What is needed is each line of the data below that holds the string "after".

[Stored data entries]
◆ ◆ ◆

(** * AutoGenSubTitles v1.1: the subtitle pipeline and its orchestration logic

    A shallow embedding of [gen_subs_EN_v1.1.py].  The program is glue code
    around two external executables (ffmpeg, whisper); what it decides itself
    is which files to look at, which commands to spawn, in which order, and
    what to do when something fails.  The embedding therefore threads an
    explicit world through every function: a finite map for the file tree,
    the lines waiting on standard input, the tools resolvable on the search
    path and the trace of everything observable (log records, prompts,
    subprocess invocations).

    Conventions.
    - Python [str] is [string], read as a sequence of code points: a
      character of [string] is one code point below 256, and the string
      methods below follow CPython 3.12 on that range (white space includes
      U+0085 and U+00A0, the digits include the superscripts).  Text with
      code points from 256 on cannot be written down here and is outside
      the model.  A [Path] is its anchor and its parts.
    - Exceptions are values of [exn]; a computation returns [Ret v] or
      [Raise e] together with the world it leaves behind.
    - The external executables and [json.load] are parameters of the
      development: nothing is assumed about them except where a theorem
      says so.
    - The presentation branches on [RICH_AVAILABLE] show the same data in a
      different dress; the embedding follows the logger branch.  The optional
      log file is a sink of the log records: whether it can be opened is read
      off the file tree, but the file itself and what is appended to it are
      kept outside the modelled file tree.
    - [main] is modelled from the namespace that [parse_args] returns.  The
      exits [argparse] takes on its own (status 2 for a command line it
      rejects, status 0 after [--help]) happen before anything the program
      itself does and are not part of the model. *)

From Stdlib Require Import ZArith Ascii.
From stdpp Require Import gmap strings list pretty.

(** ** Strings *)

Module Str.

Definition eqb (a b : string) : bool := bool_decide (a = b).

(** [str.strip()]: white space as [str.isspace] sees it, that is U+0009 to
    U+000D, U+001C to U+001F, the space, U+0085 and U+00A0. *)
Definition is_space (c : ascii) : bool :=
  match c with
  | "009" | "010" | "011" | "012" | "013"
  | "028" | "029" | "030" | "031" | " "
  | "133" | "160" => true
  | _ => false
  end%char.

Fixpoint lstrip (s : string) : string :=
  match s with
  | String c s' => if is_space c then lstrip s' else s
  | EmptyString => EmptyString
  end.

Definition strip (s : string) : string :=
  String.rev (lstrip (String.rev (lstrip s))).

Definition rstrip (s : string) : string :=
  String.rev (lstrip (String.rev s)).

(** [str.lower()]: the letters A to Z, and U+00C0 to U+00DE apart from the
    multiplication sign U+00D7, move up by 32. *)
Definition lower_char (c : ascii) : ascii :=
  let n := nat_of_ascii c in
  if (65 <=? n)%nat && (n <=? 90)%nat
     || (192 <=? n)%nat && (n <=? 222)%nat && negb (n =? 215)%nat
  then ascii_of_nat (n + 32) else c.

Fixpoint lower (s : string) : string :=
  match s with
  | String c s' => String (lower_char c) (lower s')
  | EmptyString => EmptyString
  end.

(** [str.isdigit()]: a non-empty string of digit characters, which are 0
    to 9 and the superscripts U+00B2, U+00B3 and U+00B9. *)
Definition is_digit (c : ascii) : bool :=
  match c with
  | "178" | "179" | "185" => true
  | _ => bool_decide (is_Some (Ascii.is_nat c))
  end%char.

Fixpoint all_digits (s : string) : bool :=
  match s with
  | String c s' => is_digit c && all_digits s'
  | EmptyString => true
  end.

Definition isdigit (s : string) : bool :=
  negb (eqb s "") && all_digits s.

(** [int(s)] on a string that [isdigit] accepts: its value in base 10 when
    every character is one of 0 to 9; [None] stands for ValueError, raised
    for a superscript digit and for more than [max_str_digits] characters
    ([sys.int_info.default_max_str_digits], leading zeros counted). *)
Definition max_str_digits : nat := 4300.

Fixpoint int_acc (acc : Z) (s : string) : option Z :=
  match s with
  | String c s' =>
      match Ascii.is_nat c with
      | Some d => int_acc (10 * acc + Z.of_nat d) s'
      | None => None
      end
  | EmptyString => Some acc
  end.

Definition int (s : string) : option Z :=
  if eqb s "" || (max_str_digits <? String.length s)%nat then None
  else int_acc 0 s.

(** [sep.join(l)]. *)
Fixpoint join (sep : string) (l : list string) : string :=
  match l with
  | [] => ""
  | [x] => x
  | x :: rest => x +:+ sep +:+ join sep rest
  end.

(** [s.rfind('.')], returned as the text before and after the last dot. *)
Fixpoint rsplit_dot (s : string) : option (string * string) :=
  match s with
  | EmptyString => None
  | String c s' =>
      match rsplit_dot s' with
      | Some (b, a) => Some (String c b, a)
      | None => if Ascii.eqb c "." then Some ("", s') else None
      end
  end.

(** [s.split('/')]. *)
Fixpoint split_slash (cur : string) (s : string) : list string :=
  match s with
  | EmptyString => [String.rev cur]
  | String c s' =>
      if Ascii.eqb c "/" then String.rev cur :: split_slash "" s'
      else split_slash (String c cur) s'
  end.

End Str.

(** ** Paths ([pathlib.PurePosixPath], CPython 3.12) *)

Module Pathlib.

(** A path is its anchor (absolute or relative) and its components. *)
Record Path := mkPath { anchor : bool; parts : list string }.

Global Instance Path_eq_dec : EqDecision Path.
Proof. solve_decision. Defined.

(** [p.name]: the final component, empty for "." and for the root. *)
Definition name (p : Path) : string := default "" (last (parts p)).

(** [suffix] and [stem]: the last dot counts when it is neither the first
    nor the last character of the name. *)
Definition suffix_of_name (n : string) : string :=
  match Str.rsplit_dot n with
  | Some (b, a) =>
      if Str.eqb b "" || Str.eqb a "" then "" else "." +:+ a
  | None => ""
  end.

Definition stem_of_name (n : string) : string :=
  match Str.rsplit_dot n with
  | Some (b, a) =>
      if Str.eqb b "" || Str.eqb a "" then n else b
  | None => n
  end.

◆ ◆ ◆

◆ **Output of the task**
      rejects, status 0 after [--help]) happen before anything the program
(** [s.rfind('.')], returned as the text before and after the last dot. *)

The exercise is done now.